Questo articolo è disponibile anche in: Italiano Inglês Espanhol Português

Pergunta

Prezado Padre Angelo

Há algum tempo venho acompanhando sua página e queria lhe fazer algumas perguntas.

Gostaria de saber se é possível comungar em pecado mortal, porque nosso padre diz que não devemos deixar de receber comunhão, mesmo que não tenhamos confessado.

Ele diz que ninguém é digno. Eu falo de pecados mortais e não de pecados veniais.

Aguardo seus esclarecimentos porque estou um pouco confusa.

Obrigada


Resposta do sacerdote

Caríssima,

1. Seu padre diz que nunca se é digno.

Isso, por um certo aspecto, é verdade.

Mas é preciso distinguir entre indignidade comum a todos os homens e indignidade específica porque é causada por pecados graves dos quais a pessoa não se arrependeu.

2. A indignidade genérica é a do centurião, cuja fé o Senhor louva dizendo não encontrei semelhante fé em ninguém de Israel (Mt 8,10).

Sabendo que o Senhor estava para vir até ele, o centurião disse: “Senhor, eu não sou digno de que entreis em minha casa. Dizei uma só palavra e meu servo será curado” (Mt 8,8).

A Igreja, no momento da Comunhão, coloca as palavras do Centurião em nossos lábios para nos lembrar a grandeza do Mistério de Deus que se torna pão e alimento para o homem.

Assim, antes de nos dar o Corpo de Cristo, ela nos pede que nos purifiquemos ainda mais porque Deus não entra em uma alma poluída pelo pecado (cf. Sab 1,4).

3. Mas quando São Paulo diz: “Portanto, todo aquele que comer o pão ou beber o cálice do Senhor indignamente será culpável do corpo e do sangue do Senhor. Que cada um se examine a si mesmo, e assim coma desse pão e beba desse cálice. Aquele que o come e o bebe sem distinguir o corpo do Senhor, come e bebe a sua própria condenação” (I Cor 11,27-29) ele não está falando de uma indignidade genérica, uma indignidade pela qual nem mesmo os anjos seriam dignos de comungar, mas de uma indignidade específica, isto é, relacionada ao pecado mortal do qual a pessoa não se arrependeu.
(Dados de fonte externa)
(** ** The retry budget *)

(** C1: a worker whose every request fails in a retryable way, and which
    has a permit for each of its attempts, makes exactly [r + 1] requests,
    sleeps the backoff schedule (and possibly the final [sleep(1)]),
    gives back its permits, and leaves the directory and the dict alone. *)
Theorem fetch_retry_budget (id : Z) (r : nat) (w : world) :
  (forall k, retryable (respond (user_url id) k) = true) ->
  w_idx w !! py_str_Z id = None -> r < w_sem w ->
  exists evs,
    fetch_user_data id r w =
      (Ok (), mkWorld (w_fs w) (w_idx w) (w_sem w) (w_log w ++ evs)) /\
    requests_to (user_url id) evs = S r /\
    (sleeps evs = backoff_schedule r \/ sleeps evs = backoff_schedule r ++ [1%Z]).
Proof.
  revert w. induction r as [|r IH]; intros w Hall Hidx Hlt;
    destruct (w_sem w) as [|n] eqn:Hsem; [lia| |lia|].
  - rewrite (fetch_last_step id w n) by auto.
    eexists; split; [reflexivity|].
    destruct (exhausted_events_shape id _ (Hall (requests_to (user_url id) (w_log w)))) as [Hr Hs].
    change (EvRequest ?u :: ?l) with ([EvRequest u] ++ l).
    rewrite requests_to_app, sleeps_app, requests_to_self, Hr. simpl. by destruct Hs as [-> | ->]; auto.
  - rewrite (fetch_retry_step id r w n) by auto.
    destruct (IH (mkWorld (w_fs w) (w_idx w) n
       (w_log w ++ EvRequest (user_url id) ::
          failure_events id (S r) (respond (user_url id) (requests_to (user_url id) (w_log w)))
          ++ [EvSleep (backoff (S r))])))
      as (evs & Heq & Hreq & Hsl); [done|done|simpl; lia|].
    rewrite Heq. simpl.
    eexists; split; [by rewrite <- !app_assoc|].
    destruct (request_then_quiet (user_url id) _
        (failure_events_quiet id (S r) _ (Hall (requests_to (user_url id) (w_log w)))))
      as [Hr1 Hs1].
    rewrite app_comm_cons, !requests_to_app, !sleeps_app, Hr1, Hs1, Hreq.
    unfold requests_to at 1. simpl. by destruct Hsl as [-> | ->]; auto.
Qed.

(** A worker that finds no permit waits for ever, before any request. *)
Lemma fetch_no_permit id r w :
  w_idx w !! py_str_Z id = None -> w_sem w = 0 -> fetch_user_data id r w = (Stuck, w).
Proof.
  intros Hidx Hsem. enter_body Hidx. by rewrite Hsem.
Qed.

(** C4: each retry is a nested [async with semaphore]: a worker keeps one
    permit per attempt.  With fewer permits than attempts and retryable
    failures only, it makes one request per permit and then waits for
    ever on a permit that only itself could give back. *)
Theorem fetch_deadlock (id : Z) (r : nat) (w : world) :
  (forall k, retryable (respond (user_url id) k) = true) ->
  w_idx w !! py_str_Z id = None -> w_sem w <= r ->
  exists w', fetch_user_data id r w = (Stuck, w') /\
    requests_to (user_url id) (w_log w') = requests_to (user_url id) (w_log w) + w_sem w.
Proof.
  revert w. induction r as [|r IH]; intros w Hall Hidx Hle;
    destruct (w_sem w) as [|n] eqn:Hsem.
  - exists w. rewrite fetch_no_permit by done. split; [done|lia].
  - lia.
  - exists w. rewrite fetch_no_permit by done. split; [done|lia].
  - rewrite (fetch_retry_step id r w n) by auto.
    match goal with |- context [fetch_user_data id r ?W] =>
      destruct (IH W) as (w' & Heq & Hreq); [done|done|simpl; lia|] end.
    rewrite Heq. simpl. eexists; split; [reflexivity|].
    rewrite Hreq. simpl.
    destruct (request_then_quiet (user_url id) _
        (failure_events_quiet id (S r) _ (Hall (requests_to (user_url id) (w_log w)))))
      as [Hr1 _].
    rewrite app_comm_cons, !requests_to_app, Hr1. change (requests_to (user_url id) [EvSleep (backoff (S r))]) with 0. lia.
Qed.
End Budget.

(** ** One attempt, branch by branch *)

Section Branches.
Context `{Network} `{XmlLib}.
Variables (id : Z) (r : nat) (w : world) (n : nat).
Hypothesis Hidx : w_idx w !! py_str_Z id = None.
Hypothesis Hsem : w_sem w = S n.
Let url := user_url id.
Let k := requests_to url (w_log w).

(** C3: an id already in the dict is skipped: no request, no permit, only
    the message of line 39. *)
Theorem fetch_skip (fn : string) (w0 : world) :
  w_idx w0 !! py_str_Z id = Some fn ->
  fetch_user_data id r w0 = (Ok (), add_event (EvSkip id) w0).
Proof.
  intros Hfn. rewrite fetch_user_data_eq; unfold fetch_body. unfold mbind, M_bind. cbn [get_idx M_get_idx].
  by rewrite Hfn.
Qed.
4. Se não se faz esta distinção e se diz que em qualquer caso somos todos indignos, pode-se igualmente concluir que, ao comungar, cada um comeria sempre sua própria condenação.

O que é um absurdo.

5. Infelizmente, alguns concluem dizendo que se todos são indignos, todos podem, ou melhor, devem comungar.

Assim – independentemente do autoexame atestado pelas Sagradas Escrituras e do arrependimento pessoal – todos, mesmo que tenham fornicado ou cometido adultério, mesmo que tenham cometido pecados de sodomia ou não tenham santificado as festas durante anos, mesmo que tenham realizado abortos ou sejam médicos e enfermeiros que realizam abortos, mesmo que tenham profanado a Eucaristia ou tenham espalhado calúnias graves contra o próximo, etc. todos são fortemente exortados a comungar e são reprovados pelo sacerdote se não o fazem.

6. É difícil entender como se pode chegar a tal ponto.

7. Talvez possa ser assinalado que – como o Senhor nos lembrou – a boca fala do que lhe transborda do coração.

Pode acontecer até mesmo a um padre perder o sentido do pecado!

Então, se ele perdeu seu senso de pecado, ele não sente mais o que é estar em pecado ou estar em graça, muito menos sentir os efeitos da Sagrada Comunhão.

Eu gostaria de estar enganado, mas tenho a impressão de que algumas pessoas, enquanto falam, não sabem que estão revelando publicamente os segredos de seus corações.

8. São Tomás comentando as palavras de São Paulo em I Cor 11,27-29 diz que se pode ser indigno de receber a comunhão de diferentes maneiras.

Alguns, diz ele, são indignos por causa da falta de fervor e das distrações.

Então, se assim for, todos nós somos indignos.

Mas esta indignidade, acrescenta ele, não faz com que alguém seja indigno de receber o sacramento porque são imperfeições ou pecados veniais.

Outros, contrariamente, são indignos por causa do pecado mortal e não podem receber o sacramento a menos que seja feita a confissão.

Outros o recebem de forma indigna, porque a vontade de pecar persiste mortalmente neles. E essa é uma indignidade ainda mais grave porque eles não podem sequer confessar até que tenham removido a vontade de continuar pecando mortalmente (Comentário em I Coríntios 11,27).

Agradeço-te pela tua pergunta, lembro-te ao Senhor e te abençoo.